┌──

(* ===== verification/Upstream.v ===== *)
(** Talking to name servers ([resolver/resolver.go], lines 532-787): which
    addresses may be asked, one exchange and the checks on its reply, the retry
    without EDNS0, and the passes over a list of servers.

    What the operating system and the network do is the class [Env]: every
    outside event takes the next number, and [Env] says how the event with that
    number turns out.  A theorem about all [Env] is a theorem about every
    behaviour of the network - replies lost, late or forged - of the clock and of
    the random generators. *)

From S2P Require Import Prelude Prog GoUnicode GoStrings GoNet DnsMsg Encoder Decoder DnssecRecords DnssecNames DelegationCache ServerChoice Privacy.

Open Scope Z_scope.

Definition maxReferrals : nat := 30.
Definition maxCNAMEChain : nat := 15.
Definition maxGlueLookups : nat := 6.
Definition queryAttempts : nat := 2.
Definition udpReadBufSize : nat := 4096.
Definition defaultUpstreamPort : gostring := [53; 51].
(** Times and durations are in nanoseconds. *)
Definition defaultUpstreamTimeout : Z := 3 * 1000000000.

(** ** The outside world *)

(** Where a query goes: an address and a port. *)
Definition endpoint : Type := IP * gostring.

Class Env := {
  (** [time.Now()] in nanoseconds, once so many events have happened. *)
  clock : nat -> Z;
  (** [rand.Read] into a buffer of the given length. *)
  rand_read : nat -> nat -> option (list Z);
  (** [rand.Shuffle]. *)
  rand_shuffle : nat -> list IP -> list IP;
  (** The key a [range] over a map yields first, and the order it yields them in. *)
  range_first : nat -> list (list Z) -> list Z;
  range_order : nat -> list gostring -> list gostring;
  (** Whether [ctx.Err()] reports the end of the query's budget, and [ctx.Deadline()]. *)
  ctx_ended : nat -> bool;
  ctx_deadline : nat -> option Z;
  (** Of the queries that wait for another, each with its number: whether its context has
      ended, and whether a [select] takes the other case when both are ready. *)
  waiter_ended : nat -> nat -> bool;
  select_done : nat -> nat -> bool;
  (** Whether a dial with a timeout succeeds, over TCP or not. *)
  dials : nat -> endpoint -> bool -> Z -> bool;
  (** Sending a datagram on a socket with a deadline: the datagram that comes back, or
      an error of the socket.  Sending over a connection: the bytes readable before it
      fails. *)
  udp_exchange : nat -> endpoint -> Z -> list Z -> option (list Z);
  tcp_exchange : nat -> endpoint -> Z -> list Z -> option (list Z) }.

(** One packet sent: where to, when, and the deadline of its socket. *)
Record exchange := MkExchange { ex_to : endpoint; ex_tcp : bool; ex_event : nat; ex_deadline : Z; ex_packet : list Z }.

(** The key cache of [validate.go]; a nil [*keyCache] is [None]. *)
Record keyEntry := MkKeyEntry { ke_keys : list DNSKEY; ke_expiry : Z }.
Abbreviation keyCache := (gmap gostring keyEntry).

(** The mutable parts of a [Resolver], the number of the next event, and every
    packet sent so far, last first. *)
Record world := MkWorld {
  w_tick : nat; w_sent : list exchange; w_rtt : option rttTracker;
  w_delegations : option delegationCache; w_keys : option keyCache;
  w_primed : list IP; w_primedUntil : Z }.

(** The fields of a [Resolver] that stay as they were set up. *)
Record Resolver := MkResolver {
  r_roots : option (list IP); r_port : gostring; r_allowPrivate : bool; r_validate : bool;
  r_anchors : option (list DS); r_minimize : bool; r_use0x20 : bool; r_timeout : Z }.

(** ** Errors and effects *)

Inductive resolve_error :=
  | ECtx | ERandom | EWire (e : wire_error) | ENetwork
  | EReplyID | EReplyQR | EReplyQuestion | EReplyCase | EReplyClass
  | ENotAllowed | ENoUsable | EServers (last : resolve_error)
  | ErrBogus
  | NXDOMAINError (name : gostring) (soa : option RR)
  | ETooManyReferrals | ERCode (rcode : Z) | ECNAMEChain | EGlueDepth | ENoServerAddress
  | EFuel.

(** A method of the resolver: a program on the world, which all queries share, that
    ends with a value or an error; what it did before an error stays done. *)
Definition M (A : Type) : Type := prog world (result resolve_error A).

#[global] Instance M_ret : MRet M := fun A a => Ret (Ok a).
#[global] Instance M_bind : MBind M := fun A B f m =>
  prog_bind_def (fun x => match x with Ok a => f a | Err e => Ret (Err e) end) m.

Definition throw {A} (e : resolve_error) : M A := Ret (Err e).
(** [x, err := m()] with the error looked at. *)
Definition try {A} (m : M A) : M (result resolve_error A) := prog_bind_def (fun x => Ret (Ok x)) m.
Definition lift {A} (r : result resolve_error A) : M A := Ret r.
(** What is done under one mutex, or at one moment. *)
Definition locked {A} (f : world -> world * A) : M A := atomic (fun w => let (w, a) := f w in (w, Ok a)).
Definition gets {A} (f : world -> A) : M A := locked (fun w => (w, f w)).
Definition update (f : world -> world) : M unit := locked (fun w => (f w, tt)).

Definition set_tick (n : nat) (w : world) : world :=
  MkWorld n (w_sent w) (w_rtt w) (w_delegations w) (w_keys w) (w_primed w) (w_primedUntil w).
Definition set_sent (l : list exchange) (w : world) : world :=
  MkWorld (w_tick w) l (w_rtt w) (w_delegations w) (w_keys w) (w_primed w) (w_primedUntil w).
Definition set_rtt (t : option rttTracker) (w : world) : world :=
  MkWorld (w_tick w) (w_sent w) t (w_delegations w) (w_keys w) (w_primed w) (w_primedUntil w).
Definition set_delegations (c : option delegationCache) (w : world) : world :=
  MkWorld (w_tick w) (w_sent w) (w_rtt w) c (w_keys w) (w_primed w) (w_primedUntil w).
Definition set_keys (c : option keyCache) (w : world) : world :=
  MkWorld (w_tick w) (w_sent w) (w_rtt w) (w_delegations w) c (w_primed w) (w_primedUntil w).
Definition set_primed (ips : list IP) (until : Z) (w : world) : world :=
  MkWorld (w_tick w) (w_sent w) (w_rtt w) (w_delegations w) (w_keys w) ips until.

(** [ednsRefused] and the checks on a reply need no state. *)
Definition ednsRefused (msg : Message) : bool :=
  (ExtendedRCode msg =? RCodeFormatError) || (ExtendedRCode msg =? RCodeNotImplemented) ||
  (ExtendedRCode msg =? RCodeBadVers).

Definition unpackAndVerify (buf : list Z) (wantID : Z) (qname : gostring) (qtype : Z)
    (strictCase : bool) : result resolve_error Message :=
  match Unpack buf with
  | Err e => Err (EWire e)
  | Ok msg =>
    if negb (h_ID (m_Header msg) =? wantID) then Err EReplyID
    else if negb (h_QR (m_Header msg)) then Err EReplyQR
    else match m_Questions msg with
         | [q] =>
           if negb (equalName (q_Name q) qname) || negb (q_Type q =? qtype) then Err EReplyQuestion
           else if strictCase && negb (bool_decide (q_Name q = qname)) then Err EReplyCase
           else if negb (q_Class q =? ClassIN) then Err EReplyClass
           else Ok msg
         | _ => Err EReplyQuestion
         end
  end.

Section upstream.
Context `{Env} (r : Resolver).

(** The number of the event about to happen. *)
Definition next_event : M nat := locked (fun w => (set_tick (S (w_tick w)) w, w_tick w)).

Definition wclock (w : world) : Z := clock (w_tick w).
Definition now : M Z := gets wclock.

Definition ctx_Err : M unit :=
  n ← next_event; if ctx_ended n then throw ECtx else mret tt.

Definition upstreamPort : gostring :=
  if bool_decide (r_port r = []) then defaultUpstreamPort else r_port r.

Definition allowsUpstream (ip : IP) : bool :=
  if r_allowPrivate r then true
  else
    let b := default [] (match To4 ip with Some v4 => Some v4 | None => ip end) in
    if IsUnspecified b || IsLoopback b || IsPrivate b || IsLinkLocalUnicast b ||
       IsLinkLocalMulticast b || IsMulticast b then false
    else if bool_decide (length b = 4%nat) && (octet b 0 =? 100) && (Z.land (octet b 1) 192 =? 64)
    then false
    else true.

Definition randomQueryID : M Z :=
  n ← next_event;
  match rand_read n 2 with
  | Some (b0 :: b1 :: _) => mret (from_be16 b0 b1)
  | _ => throw ERandom
  end.

Definition upstreamTimeout : Z := if 0 <? r_timeout r then r_timeout r else defaultUpstreamTimeout.

(** [socketDeadline], at the event with number [n]. *)
Definition socketDeadline (n : nat) (timeout : Z) : Z :=
  let deadline := clock n + timeout in
  match ctx_deadline n with
  | Some budget => if budget <? deadline then budget else deadline
  | None => deadline
  end.

(** [dial], [SetDeadline] and [Write]: the number of the event at which the packet was
    sent, and the deadline. *)
Definition send (to : IP) (tcp : bool) (packet : list Z) : M (nat * Z) :=
  dialled ← next_event;
  if negb (dials dialled (to, upstreamPort) tcp upstreamTimeout) then throw ENetwork
  else
    n ← next_event;
    let deadline := socketDeadline n upstreamTimeout in
    _ ← update (fun w => set_sent (MkExchange (to, upstreamPort) tcp n deadline packet :: w_sent w) w);
    mret (n, deadline).

(** The read buffer takes no more than [udpReadBufSize] bytes of a datagram. *)
Definition queryUDP (server : IP) (packet : list Z) (id : Z) (qname : gostring) (qtype : Z)
    (strictCase : bool) : M Message :=
  sent ← send server false packet;
  match udp_exchange sent.1 (server, upstreamPort) sent.2 packet with
  | None => throw ENetwork
  | Some datagram => lift (unpackAndVerify (take udpReadBufSize datagram) id qname qtype strictCase)
  end.

(** A message on a connection comes behind its length; [readFull] fails if the
    connection ends before the message does. *)
Definition queryTCP (server : IP) (packet : list Z) (id : Z) (qname : gostring) (qtype : Z)
    (strictCase : bool) : M Message :=
  let framed := be16 (u16 (Z.of_nat (length packet))) ++ packet in
  sent ← send server true framed;
  match tcp_exchange sent.1 (server, upstreamPort) sent.2 framed with
  | Some (b0 :: b1 :: stream) =>
    let respLen := Z.to_nat (from_be16 b0 b1) in
    if bool_decide (length stream < respLen)%nat then throw ENetwork
    else lift (unpackAndVerify (take respLen stream) id qname qtype strictCase)
  | _ => throw ENetwork
  end.

Definition query_packet (edns : bool) (id : Z) (wireName : gostring) (qtype : Z) :
    result resolve_error (list Z) :=
  match
    if edns then
      PackQueryEDNS0 id wireName qtype DefaultUDPSize (if r_validate r then RequestDNSSEC else NoDNSSEC)
    else PackQuery id wireName qtype
  with Ok packet => Ok packet | Err e => Err (EWire e) end.

Definition wire_name (qname : gostring) : M gostring :=
  if r_use0x20 r then n ← next_event; mret (randomizeCase (rand_read n) qname)
  else mret qname.

Definition queryOnce (server : IP) (qname : gostring) (qtype : Z) (edns : bool) : M Message :=
  id ← randomQueryID;
  wireName ← wire_name qname;
  packet ← lift (query_packet edns id wireName qtype);
  msg ← queryUDP server packet id wireName qtype (r_use0x20 r);
  if h_TC (m_Header msg) then queryTCP server packet id wireName qtype (r_use0x20 r)
  else mret msg.

Definition query (server : IP) (qname : gostring) (qtype : Z) : M Message :=
  msg ← queryOnce server qname qtype true;
  if ednsRefused msg then queryOnce server qname qtype false else mret msg.

Definition rtt_observe (ip : IP) (took : Z) : M unit :=
  n ← next_event;
  update (fun w => set_rtt (observe (w_rtt w) (range_first n) ip took) w).

Definition rtt_order (servers : list IP) : M (list IP) :=
  n ← next_event; gets (fun w => order (w_rtt w) (rand_shuffle n servers)).

(** The body of both loops of [queryServers], over what is left to try. *)
Fixpoint try_servers (lastErr : option resolve_error) (todo : list IP) (qname : gostring) (qtype : Z) :
    M (Message * IP) :=
  match todo with
  | [] => throw (EServers (default ENoUsable lastErr))
  | s :: todo =>
    _ ← ctx_Err;
    if negb (allowsUpstream s) then try_servers (Some ENotAllowed) todo qname qtype
    else
      started ← now;
      res ← try (query s qname qtype);
      match res with
      | Err e => _ ← rtt_observe s timeoutPenalty; try_servers (Some e) todo qname qtype
      | Ok msg =>
        ended ← now;
        _ ← rtt_observe s (ended - started);
        mret (msg, s)
      end
  end.

Definition queryServers (servers : list IP) (qname : gostring) (qtype : Z) : M (Message * IP) :=
  ordered ← rtt_order servers;
  try_servers None (concat (repeat ordered queryAttempts)) qname qtype.
End upstream.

└──

--- EXERCISE DIRECTIONS ---
Repeat only the stretch of lines that opens with the line containing "s :: todo =>" and closes with the final line of the entries, both included, exactly as written.

--- RESPONSE BOX ---
  | s :: todo =>
    _ ← ctx_Err;
    if negb (allowsUpstream s) then try_servers (Some ENotAllowed) todo qname qtype
    else
      started ← now;
      res ← try (query s qname qtype);
      match res with
      | Err e => _ ← rtt_observe s timeoutPenalty; try_servers (Some e) todo qname qtype
      | Ok msg =>
        ended ← now;
        _ ← rtt_observe s (ended - started);
        mret (msg, s)
      end
  end.

Definition queryServers (servers : list IP) (qname : gostring) (qtype : Z) : M (Message * IP) :=
  ordered ← rtt_order servers;
  try_servers None (concat (repeat ordered queryAttempts)) qname qtype.
End upstream.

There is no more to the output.